Open
Description
$ cat iter_test.go
package inlineiter
import (
"iter"
"testing"
)
var slice = make([]int, 1000)
func TestIterAllocs(t *testing.T) {
tests := []struct {
name string
body func() int
}{
{
"for-range-func",
func() int {
sum := 0
for v := range Iterator([]int{0, 1, 2}) {
sum += v
}
return sum
},
},
{
"callback-func",
func() int {
sum := 0
Iterator([]int{0, 1, 2})(func(v int) bool {
sum += v
return true
})
return sum
},
},
}
for _, test := range tests {
t.Run(test.name, func(t *testing.T) {
allocs := testing.Benchmark(func(b *testing.B) {
for range b.N {
sum := test.body()
if sum != 3 {
t.Errorf("sum %d, want 3", sum)
}
}
}).AllocsPerOp()
if allocs > 0 {
t.Errorf("Layout allocates %d, expected %d", allocs, 0)
}
})
}
}
func Iterator(ints []int) iter.Seq[int] {
return func(yield func(int) bool) {
for _, v := range ints {
if !yield(v) {
break
}
}
}
}
$ go test
PASS
ok seedhammer.com/inlineiter 4.616s
$ tinygo test
--- FAIL: TestIterAllocs (3.08s)
--- FAIL: TestIterAllocs/for-range-func (1.58s)
Layout allocates 5, expected 0
--- FAIL: TestIterAllocs/callback-func (1.50s)

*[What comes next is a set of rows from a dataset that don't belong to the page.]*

(** A log that ends with the entries of a request is the leader's log up to there. *)
Lemma accept_agrees F l q :
  let l' := (append_entries l false (aq_entries q)).1 in
  log_ok (h_links s) l → log_ok (h_links s) F → request_ok (h_links s) q → carries F q →
  (0 < aq_prev_log_index q → term_at l (aq_prev_log_index q) = aq_prev_log_term q) →
  last_index l' = aq_prev_log_index q + vlen (aq_entries q) →
  agree l' F (last_index l') ∧ last_index l' ≤ last_index F.
Proof.
  intros l' Hl HF Hq Hc Hprev Hlast.
  pose proof (ig_entry _ _ (ai_log _ _ _ Hinv)) as Hent.
  assert (log_ok (h_links s) l') as Hl' by (by eapply request_accept_ok).
  pose proof (last_index_bound _ (lo_wf _ _ Hl')) as Hb.
  assert (0 < last_index l' → ∃ x y, get l' (last_index l') = Some x ∧ get F (last_index l') = Some y ∧
            e_term x = e_term y) as Hend.
  { intros Hpos. destruct (get_in_range l' (last_index l')) as [x Hx];
      [apply Hl' | rewrite (lo_snapshot _ _ Hl'); lia |].
    destruct (decide (aq_entries q = [])) as [Hes|Hne].
    - assert (l' = l) as Hll by (unfold l'; by rewrite Hes). rewrite Hll, Hes in *. unfold vlen in Hlast. simpl in Hlast. rewrite N.add_0_r in Hlast. rewrite Hlast in *.
      specialize (Hprev Hpos). rewrite (term_at_get0 l) in Hprev by (apply Hl || ulia). rewrite Hx in Hprev.
      assert (e_term x ≠ 0) as Hx0 by (apply (lo_link _ _ Hl), Hent in Hx; [lia | ulia]).
      pose proof (ca_prev _ _ Hc ltac:(congruence)) as HFp. rewrite (term_at_get0 F) in HFp by (apply HF || ulia).
      destruct (get F (aq_prev_log_index q)) as [y|] eqn:Hy; [|congruence]. exists x, y. by split_and!; [| |congruence].
    - assert (∃ e es, aq_entries q = e :: es) as (e & es & Hes) by (destruct (aq_entries q); eauto; done).
      destruct (accept_ready l q e es Hl Hq Hes Hprev) as (Hle & Hb' & _).
      destruct (last (aq_entries q)) as [y|] eqn:Hly; [|by apply last_None in Hly].
      rewrite last_lookup in Hly. pose proof (lookup_lt_Some _ _ _ Hly). pose proof (ca_get _ _ Hc _ _ Hly) as HFy.
      pose proof (batch_index _ _ Hb' _ _ Hly) as Hiy.
      replace (aq_prev_log_index q + 1 + N.of_nat (Init.Nat.pred (length (aq_entries q)))) with (last_index l') in *
        by (rewrite Hlast; unfold vlen; lia).
      exists x, y. split_and!; [done | done |].
      destruct (append_entries_appended (aq_entries q) l false (aq_prev_log_index q)) as [_ _ _ _ Hat _ _];
        [apply Hl | by eapply log_ok_pos | rewrite (lo_snapshot _ _ Hl); lia | done |].
      pose proof (Hat _ _ Hly) as Ht. rewrite Hiy in Ht. fold l' in Ht. rewrite (term_at_get0 l') in Ht by (apply Hl' || ulia).
      by rewrite Hx in Ht. }
  destruct (N.eq_0_gt_0_cases (last_index l')) as [Hz|Hpos].
  - rewrite Hz. split; [|lia]. intros j Hj. replace j with 0 by lia.
    rewrite !get_eq, (lo_snapshot _ _ Hl'), (lo_snapshot _ _ HF) by (apply Hl' || apply HF || done). done.
  - destruct (Hend Hpos) as (x & y & Hx & Hy & Ht). split; [eapply links_match; [done | done | ulia | done..] |].
    apply get_Some in Hy; [lia | apply HF | ulia].
Qed.

End State.

(** ** Steps *)

(** A step of node [i] that creates no leader and no entry. *)
Lemma ginv_frame s g i a' votes cand' :
  let a := a_nodes s i in
  let g' := mkGhost (g_lead g) cand' (g_acks g) in
  a_term a ≤ a_term a' → terms_le (a_log a') (a_term a') →
  (a_role a' = ALeader → g_lead g (a_term a') = Some (a_log a')) →
  (∀ vs, a_role a' = ACandidate vs → cand' (a_term a') i = Some (a_log a')) →
  (∀ e, acked (h_links s) g i e → keeps g (a_log a') (a_term a') e) →
  (∀ t c L, g_cand g t c = Some L → cand' t c = Some L) →
  (∀ t c L, cand' t c = Some L → g_cand g t c = Some L ∨
     (c = i ∧ t ≤ a_term a' ∧ log_ok (h_links s) L ∧ terms_le L t)) →
  (∀ v t c, In (v, t, c) votes → In (v, t, c) (h_votes s) ∨
     ∃ L, cand' t c = Some L ∧ ∀ e, acked (h_links s) g v e → e_term e < t → keeps g L t e) →
  ginv cfg s g →
  ginv cfg (mkACluster (upd (a_nodes s) i a') (a_net s) votes (h_leaders s) (h_links s)) g'.
Proof.
  intros a g' Ht Hle Hl Hc Hk Hold Hnew Hv [Gls Gl Gr Gk Gt Gc Gcl Gvq Gaq Ga Gh Gv Ge].
  assert (∀ v, a_term (a_nodes s v) ≤ a_term (upd (a_nodes s) i a' v)) as Hup by (intros v; upd_cases; done).
  split; simpl; try done.
  - intros j. upd_cases; [apply Hl | apply Gr].
  - intros j. upd_cases; [done | apply Gt].
  - intros j vs. upd_cases; [apply Hc |]. intros Hr. eapply Hold, Gc, Hr.
  - intros t c L HL. destruct (Hnew _ _ _ HL) as [H|(-> & ? & ? & ?)]; [|by rewrite upd_eq].
    destruct (Gcl _ _ _ H) as (? & ? & ?). specialize (Hup c). split_and!; [lia | done..].
  - intros m q Hm Hp. destruct (Gvq m q Hm Hp) as (L & ? & ? & ?). exists L. split_and!; auto.
  - intros v t n Hin. destruct (Ga _ _ _ Hin) as [? ?]. specialize (Hup v). split; [lia | done].
  - intros v e He. upd_cases; [by apply Hk | by apply Gh].
  - intros v t c Hin. destruct (Hv _ _ _ Hin) as [H|H]; [|done]. destruct (Gv _ _ _ H) as (L & HL & ?).
    exists L. split; [by apply Hold | done].
  - intros t F HF. destruct (Ge t F HF) as (f & Hq & Hf). exists f. split; [done |]. intros v Hfv.
    destruct (Hf v Hfv) as [? ?]. specialize (Hup v). split; [lia | done].
Qed.

(** A node acknowledges in its term what it shares with the leader's log. *)
Definition add_ack (g : Ghost) (x : NodeId * Term * LogIndex) : Ghost :=
  mkGhost (g_lead g) (g_cand g) (x :: g_acks g).

Lemma add_ack_gle g x : gle g (add_ack g x).
Proof. split; [intros t F HF; exists F; auto | by right]. Qed.

Lemma ginv_ack s g v n F :
  let a := a_nodes s v in
  ainv cfg T s → ginv cfg s g → g_lead g (a_term a) = Some F → n ≤ last_index F → agree (a_log a) F n →
  ginv cfg s (add_ack g (v, a_term a, n)).
Proof.
  intros a Hinv [Gls Gl Gr Gk Gt Gc Gcl Gvq Gaq Ga Gh Gv Ge] HF Hn Hag.
  assert (∀ w e, acked (h_links s) (add_ack g (v, a_term a, n)) w e →
            acked (h_links s) g w e ∨ (w = v ∧ e_term e = a_term a ∧ get (a_log a) (e_index e) = Some e)) as Hnew.
  { intros w e (k & p & [Heq|Hin] & Hlk & Hk); [|left; by exists k, p]. simplify_eq. right. split_and!; [done.. |].
    destruct (Gk _ _ Hlk) as (_ & F' & HF' & Hget). rewrite Hag by done. congruence. }
  split; try done.
  - intros w t k [Heq|Hin]; [|by apply Ga]. simplify_eq. split; [done | by exists F].
  - intros w e He. destruct (Hnew _ _ He) as [|(-> & _ & ?)]; [by apply Gh | by left].
  - intros w t c Hin. destruct (Gv _ _ _ Hin) as (L & HL & HLk). exists L. split; [done |]. intros e He Hlt.
    destruct (Hnew _ _ He) as [|(-> & Het & _)]; [by apply HLk |].
    apply (iv_cur _ (ai_vote _ _ _ Hinv)) in Hin as [? _]. fold a in H. lia.
  - intros t F' HF'. destruct (Ge t F' HF') as (f & Hq & Hf). exists f. split; [done |]. intros w Hfw.
    destruct (Hf w Hfw) as [Htw HFw]. split; [done |]. intros e He Hlt.
    destruct (Hnew _ _ He) as [|(-> & Het & _)]; [by apply HFw |]. fold a in Htw. lia.
Qed.

Lemma acked_mono links g v e : acked links g v e → ∀ links' g', (∀ x, In x links → In x links') → gle g g' → acked links' g' v e.
Proof. intros (n & p & ? & ? & ?) links' g' Hl [_ Ha]. exists n, p. auto. Qed.

Lemma ginv_observe s g i t :
  let a := a_nodes s i in
  ainv cfg T s → ginv cfg s g → a_term a < t →
  ginv cfg (mkACluster (upd (a_nodes s) i (mkANode t None (a_log a) AFollower))
              (a_net s) (h_votes s) (h_leaders s) (h_links s)) g.
Proof.
  intros a Hinv Hg Ht. destruct g as [gl gc ga]. apply (ginv_frame s (mkGhost gl gc ga) i); simpl; auto; try done.
  - fold a. lia.
  - intros k e Hk He. pose proof (gi_terms _ _ _ Hg i k e Hk He). fold a in H. lia.
  - intros e He. eapply keeps_mono; [reflexivity | | by eapply acked_index | by apply (gi_hold _ _ _ Hg)]. fold a. lia.
Qed.

Lemma ginv_grant s g i c m q :
  let a := a_nodes s i in
  ainv cfg T s → ginv cfg s g →
  In m (a_net s) → msg_from m = c → msg_term m = a_term a → msg_payload m = PVoteRequest q →
  up_to_date (a_log a) (vq_last_log_term q) (vq_last_log_index q) →
  ginv cfg (mkACluster (upd (a_nodes s) i (mkANode (a_term a) (Some c) (a_log a) AFollower))
              (a_net s) ((i, a_term a, c) :: h_votes s) (h_leaders s) (h_links s)) g.
Proof.
  intros a Hinv Hg Hm <- Ht Hp Hup. destruct (gi_vreq _ _ _ Hg _ _ Hm Hp) as (L & HL & Hi & Hlt).
  rewrite Hi, Hlt in Hup. rewrite Ht in HL. destruct (gi_cand_log _ _ _ Hg _ _ _ HL) as (_ & HLok & HLt).
  destruct g as [gl gc ga]. apply (ginv_frame s (mkGhost gl gc ga) i); simpl; auto; try done.
  - apply (gi_terms _ _ _ Hg).
  - apply (gi_hold _ _ _ Hg).
  - intros v t c [Heq|Hin]; [|by left]. simplify_eq. right. exists L. split; [done |]. intros e He _.
    pose proof He as (n & p & _ & Hlk & _). destruct (gi_hold _ _ _ Hg _ _ He) as [He'|]; [|by right].
    eapply up_to_date_keeps; [done | done | apply Hinv | done..].
Qed.

Lemma ginv_elect s g i :
  let a := a_nodes s i in
  ainv cfg T s → ginv cfg s g →
  ∃ g', gle g g' ∧ ginv cfg
    (if is_voter cfg i then
       mkACluster (upd (a_nodes s) i (mkANode (a_term a + 1) (Some i) (a_log a) (ACandidate [i])))
         (a_net s) ((i, a_term a + 1, i) :: h_votes s) (h_leaders s) (h_links s)
     else
       mkACluster (upd (a_nodes s) i (mkANode (a_term a + 1) None (a_log a) (ACandidate [])))
         (a_net s) (h_votes s) (h_leaders s) (h_links s)) g'.
Proof.
  intros a Hinv Hg. set (t := a_term a + 1).
  set (cand' := fun t' c => if (t' =? t) && (c =? i) then Some (a_log a) else g_cand g t' c).
  exists (mkGhost (g_lead g) cand' (g_acks g)). split; [split; [intros t' F HF; exists F; auto | done] |].
  assert (cand' t i = Some (a_log a)) as Hci by (unfold cand'; by rewrite !N.eqb_refl).
  assert (∀ t' c L, g_cand g t' c = Some L → cand' t' c = Some L) as Hold.
  { intros t' c L HL. unfold cand'. destruct (N.eqb_spec t' t) as [->|]; [|done].
    destruct (N.eqb_spec c i) as [->|]; [|done]. apply (gi_cand_log _ _ _ Hg) in HL as [? _]. fold a in H. lia. }
  assert (terms_le (a_log a) t) as Hle.
  { intros k e Hk He. pose proof (gi_terms _ _ _ Hg i k e Hk He). fold a in H. lia. }
  assert (∀ t' c L, cand' t' c = Some L → g_cand g t' c = Some L ∨
            (c = i ∧ t' ≤ t ∧ log_ok (h_links s) L ∧ terms_le L t')) as Hnew.
  { intros t' c L. unfold cand'. destruct (N.eqb_spec t' t) as [->|]; simpl; [|by left].
    destruct (N.eqb_spec c i) as [->|]; [|by left]. intros [= <-]. right. split_and!; [done | done | apply Hinv | done]. }
  assert (∀ e, acked (h_links s) g i e → keeps g (a_log a) t e) as Hk.
  { intros e He. eapply keeps_mono; [reflexivity | | by eapply acked_index | by apply (gi_hold _ _ _ Hg)]. fold a. lia. }
  destruct (is_voter cfg i); apply ginv_frame; simpl; auto; try done; try (fold a; lia).
  intros v t' c [Heq|Hin]; [|by left]. simplify_eq. right. exists (a_log a). auto.
Qed.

Layout allocates 3, expected 0
FAIL
FAIL seedhammer.com/inlineiter 3.297s
$ tinygo test -opt 2
ok seedhammer.com/inlineiter 3.211s
The idiom for iterator constructors is to return a closure that captures the iterator arguments, if any. It's crucial for the performance of range-over-func that the constructor doesn't incur allocations. Therefore, it seems to me functions that (nearly) immediately return a closure should always be inlined, regardless of optimization level. Or, at the very least, any function that returns a function that can be ranged over.